**DATA:**

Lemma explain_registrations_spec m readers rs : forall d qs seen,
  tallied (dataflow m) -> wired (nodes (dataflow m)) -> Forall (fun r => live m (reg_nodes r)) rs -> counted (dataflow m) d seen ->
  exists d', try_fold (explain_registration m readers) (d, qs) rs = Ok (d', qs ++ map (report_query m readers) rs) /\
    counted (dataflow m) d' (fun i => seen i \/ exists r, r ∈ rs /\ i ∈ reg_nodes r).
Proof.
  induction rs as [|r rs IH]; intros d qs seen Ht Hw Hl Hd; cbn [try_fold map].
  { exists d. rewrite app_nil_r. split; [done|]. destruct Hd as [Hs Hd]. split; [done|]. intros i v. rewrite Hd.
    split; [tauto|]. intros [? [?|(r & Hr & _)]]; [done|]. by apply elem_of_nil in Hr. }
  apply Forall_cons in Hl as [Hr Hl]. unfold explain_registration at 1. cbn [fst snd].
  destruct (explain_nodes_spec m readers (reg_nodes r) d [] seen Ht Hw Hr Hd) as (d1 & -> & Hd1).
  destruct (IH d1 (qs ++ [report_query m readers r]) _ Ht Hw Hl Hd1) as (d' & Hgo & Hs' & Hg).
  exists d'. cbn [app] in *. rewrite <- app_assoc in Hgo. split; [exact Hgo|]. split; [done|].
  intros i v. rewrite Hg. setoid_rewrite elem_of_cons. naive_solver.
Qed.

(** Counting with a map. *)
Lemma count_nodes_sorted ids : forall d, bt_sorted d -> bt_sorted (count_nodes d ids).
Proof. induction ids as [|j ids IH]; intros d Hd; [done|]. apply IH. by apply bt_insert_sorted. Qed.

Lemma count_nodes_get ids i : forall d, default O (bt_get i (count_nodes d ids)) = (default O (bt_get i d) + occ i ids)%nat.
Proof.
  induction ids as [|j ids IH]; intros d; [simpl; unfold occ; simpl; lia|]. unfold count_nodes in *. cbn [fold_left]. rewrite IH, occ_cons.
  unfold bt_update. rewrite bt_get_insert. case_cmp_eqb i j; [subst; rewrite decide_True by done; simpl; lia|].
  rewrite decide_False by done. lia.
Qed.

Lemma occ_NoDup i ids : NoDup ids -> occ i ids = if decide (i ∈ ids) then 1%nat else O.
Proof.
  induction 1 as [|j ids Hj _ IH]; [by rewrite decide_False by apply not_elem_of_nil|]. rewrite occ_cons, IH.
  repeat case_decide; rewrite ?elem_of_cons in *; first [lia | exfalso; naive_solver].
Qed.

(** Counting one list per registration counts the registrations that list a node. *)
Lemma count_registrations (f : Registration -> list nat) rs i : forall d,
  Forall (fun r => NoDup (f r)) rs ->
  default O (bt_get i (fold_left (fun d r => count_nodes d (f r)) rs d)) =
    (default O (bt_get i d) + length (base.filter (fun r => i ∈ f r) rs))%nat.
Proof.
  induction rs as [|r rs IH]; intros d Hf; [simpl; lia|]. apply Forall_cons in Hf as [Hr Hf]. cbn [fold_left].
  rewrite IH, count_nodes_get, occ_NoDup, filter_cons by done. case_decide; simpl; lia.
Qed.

* * *

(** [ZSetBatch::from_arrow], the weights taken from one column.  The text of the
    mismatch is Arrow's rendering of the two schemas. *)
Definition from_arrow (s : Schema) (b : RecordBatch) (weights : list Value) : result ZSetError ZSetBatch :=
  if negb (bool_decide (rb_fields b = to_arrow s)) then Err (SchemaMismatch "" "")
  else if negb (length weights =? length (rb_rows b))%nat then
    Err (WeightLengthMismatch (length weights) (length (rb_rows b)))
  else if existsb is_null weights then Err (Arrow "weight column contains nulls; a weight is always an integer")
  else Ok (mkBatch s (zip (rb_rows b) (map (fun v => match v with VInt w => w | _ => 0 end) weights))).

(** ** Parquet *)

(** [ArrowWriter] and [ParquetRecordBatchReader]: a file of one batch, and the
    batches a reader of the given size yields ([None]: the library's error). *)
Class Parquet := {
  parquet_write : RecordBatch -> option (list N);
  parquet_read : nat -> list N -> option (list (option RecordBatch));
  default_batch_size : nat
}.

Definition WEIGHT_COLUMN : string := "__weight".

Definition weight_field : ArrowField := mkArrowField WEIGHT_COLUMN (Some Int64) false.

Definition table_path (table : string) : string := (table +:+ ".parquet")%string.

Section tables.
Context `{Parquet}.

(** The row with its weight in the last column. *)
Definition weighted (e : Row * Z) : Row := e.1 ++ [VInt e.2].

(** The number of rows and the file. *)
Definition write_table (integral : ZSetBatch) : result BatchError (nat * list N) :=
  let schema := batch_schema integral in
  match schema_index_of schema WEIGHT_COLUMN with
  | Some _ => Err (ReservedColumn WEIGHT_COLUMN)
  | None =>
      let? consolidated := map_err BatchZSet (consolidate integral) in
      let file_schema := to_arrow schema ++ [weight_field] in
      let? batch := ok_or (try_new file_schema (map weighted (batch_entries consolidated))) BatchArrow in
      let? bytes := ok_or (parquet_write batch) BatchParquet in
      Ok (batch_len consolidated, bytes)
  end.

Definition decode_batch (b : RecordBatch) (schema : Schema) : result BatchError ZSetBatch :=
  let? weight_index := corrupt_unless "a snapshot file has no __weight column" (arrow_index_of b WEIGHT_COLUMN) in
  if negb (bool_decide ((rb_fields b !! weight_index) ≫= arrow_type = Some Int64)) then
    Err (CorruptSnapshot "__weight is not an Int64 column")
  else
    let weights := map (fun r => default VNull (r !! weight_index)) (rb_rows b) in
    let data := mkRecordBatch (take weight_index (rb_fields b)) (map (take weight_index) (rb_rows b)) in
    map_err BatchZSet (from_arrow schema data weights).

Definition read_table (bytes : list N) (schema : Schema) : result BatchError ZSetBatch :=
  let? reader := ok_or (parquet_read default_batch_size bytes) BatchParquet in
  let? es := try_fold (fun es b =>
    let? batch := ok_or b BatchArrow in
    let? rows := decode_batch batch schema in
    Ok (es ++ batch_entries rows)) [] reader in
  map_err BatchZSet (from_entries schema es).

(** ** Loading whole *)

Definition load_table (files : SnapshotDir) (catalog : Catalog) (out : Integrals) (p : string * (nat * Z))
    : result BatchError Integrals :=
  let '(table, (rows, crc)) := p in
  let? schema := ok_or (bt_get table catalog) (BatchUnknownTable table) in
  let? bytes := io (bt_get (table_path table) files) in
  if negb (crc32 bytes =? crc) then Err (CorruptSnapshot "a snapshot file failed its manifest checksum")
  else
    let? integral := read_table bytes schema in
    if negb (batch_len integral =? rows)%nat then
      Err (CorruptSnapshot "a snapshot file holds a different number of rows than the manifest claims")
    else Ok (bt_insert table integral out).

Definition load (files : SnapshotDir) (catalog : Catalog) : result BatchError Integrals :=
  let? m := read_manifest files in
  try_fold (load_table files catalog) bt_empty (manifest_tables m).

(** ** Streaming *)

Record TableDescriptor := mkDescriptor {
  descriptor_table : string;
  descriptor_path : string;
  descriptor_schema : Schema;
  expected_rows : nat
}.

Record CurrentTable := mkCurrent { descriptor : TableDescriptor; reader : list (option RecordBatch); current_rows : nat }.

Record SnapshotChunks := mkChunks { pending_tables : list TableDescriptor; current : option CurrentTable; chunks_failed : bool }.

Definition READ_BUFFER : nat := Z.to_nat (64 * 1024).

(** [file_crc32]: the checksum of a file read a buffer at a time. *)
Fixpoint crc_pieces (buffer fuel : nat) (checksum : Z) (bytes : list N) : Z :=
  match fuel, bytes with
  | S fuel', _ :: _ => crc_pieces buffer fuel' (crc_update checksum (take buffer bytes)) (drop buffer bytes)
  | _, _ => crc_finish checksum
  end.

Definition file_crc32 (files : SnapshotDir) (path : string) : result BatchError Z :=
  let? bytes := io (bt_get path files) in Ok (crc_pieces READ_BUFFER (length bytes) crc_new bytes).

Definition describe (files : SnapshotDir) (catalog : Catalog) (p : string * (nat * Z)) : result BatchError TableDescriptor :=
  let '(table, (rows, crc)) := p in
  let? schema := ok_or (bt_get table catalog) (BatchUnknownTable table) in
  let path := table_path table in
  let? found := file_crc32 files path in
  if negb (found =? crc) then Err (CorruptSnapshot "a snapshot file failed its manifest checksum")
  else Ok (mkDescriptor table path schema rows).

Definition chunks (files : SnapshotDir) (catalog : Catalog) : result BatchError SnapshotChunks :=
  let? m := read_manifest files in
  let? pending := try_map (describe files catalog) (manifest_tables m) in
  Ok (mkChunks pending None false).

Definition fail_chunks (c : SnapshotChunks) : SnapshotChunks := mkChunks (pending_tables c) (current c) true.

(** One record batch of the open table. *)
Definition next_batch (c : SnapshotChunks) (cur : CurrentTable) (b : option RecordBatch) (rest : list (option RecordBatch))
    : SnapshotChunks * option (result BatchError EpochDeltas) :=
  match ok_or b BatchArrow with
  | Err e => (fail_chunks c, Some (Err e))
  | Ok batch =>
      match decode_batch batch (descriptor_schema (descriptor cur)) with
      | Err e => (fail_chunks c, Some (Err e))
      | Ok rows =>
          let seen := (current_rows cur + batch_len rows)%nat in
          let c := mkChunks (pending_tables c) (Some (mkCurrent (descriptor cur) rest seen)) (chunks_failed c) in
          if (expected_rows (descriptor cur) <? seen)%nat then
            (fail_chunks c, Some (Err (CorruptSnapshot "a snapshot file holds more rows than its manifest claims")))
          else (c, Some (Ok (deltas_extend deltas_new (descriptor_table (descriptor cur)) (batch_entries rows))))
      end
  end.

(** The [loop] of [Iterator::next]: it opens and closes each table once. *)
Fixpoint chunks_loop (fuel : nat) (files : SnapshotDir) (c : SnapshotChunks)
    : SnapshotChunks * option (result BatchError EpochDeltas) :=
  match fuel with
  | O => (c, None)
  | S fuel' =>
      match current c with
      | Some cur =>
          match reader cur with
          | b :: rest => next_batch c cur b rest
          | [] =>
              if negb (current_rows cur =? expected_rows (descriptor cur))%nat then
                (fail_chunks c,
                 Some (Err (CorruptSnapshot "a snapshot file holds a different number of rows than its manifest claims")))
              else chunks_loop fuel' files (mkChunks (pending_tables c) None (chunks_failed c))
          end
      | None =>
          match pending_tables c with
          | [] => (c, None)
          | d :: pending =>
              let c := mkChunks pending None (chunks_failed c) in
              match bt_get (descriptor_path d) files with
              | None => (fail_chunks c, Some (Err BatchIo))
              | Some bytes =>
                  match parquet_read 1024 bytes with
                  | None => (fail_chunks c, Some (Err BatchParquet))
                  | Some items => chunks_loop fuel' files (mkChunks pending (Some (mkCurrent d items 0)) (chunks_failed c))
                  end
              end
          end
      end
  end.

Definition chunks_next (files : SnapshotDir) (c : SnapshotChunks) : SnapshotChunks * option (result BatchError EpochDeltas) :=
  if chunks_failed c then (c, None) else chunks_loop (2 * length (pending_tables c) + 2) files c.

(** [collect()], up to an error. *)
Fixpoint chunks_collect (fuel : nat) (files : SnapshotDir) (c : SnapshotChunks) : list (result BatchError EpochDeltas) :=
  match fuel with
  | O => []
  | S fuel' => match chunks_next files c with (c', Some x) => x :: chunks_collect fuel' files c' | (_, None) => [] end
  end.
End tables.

**WHAT YOU ARE ASKED TO DO:** Check the data for the word "destruct" and pull out the lines that have it.

**REPLY TO THE TASK:**
  { exists d. rewrite app_nil_r. split; [done|]. destruct Hd as [Hs Hd]. split; [done|]. intros i v. rewrite Hd.
  destruct (explain_nodes_spec m readers (reg_nodes r) d [] seen Ht Hw Hr Hd) as (d1 & -> & Hd1).
  destruct (IH d1 (qs ++ [report_query m readers r]) _ Ht Hw Hl Hd1) as (d' & Hgo & Hs' & Hg).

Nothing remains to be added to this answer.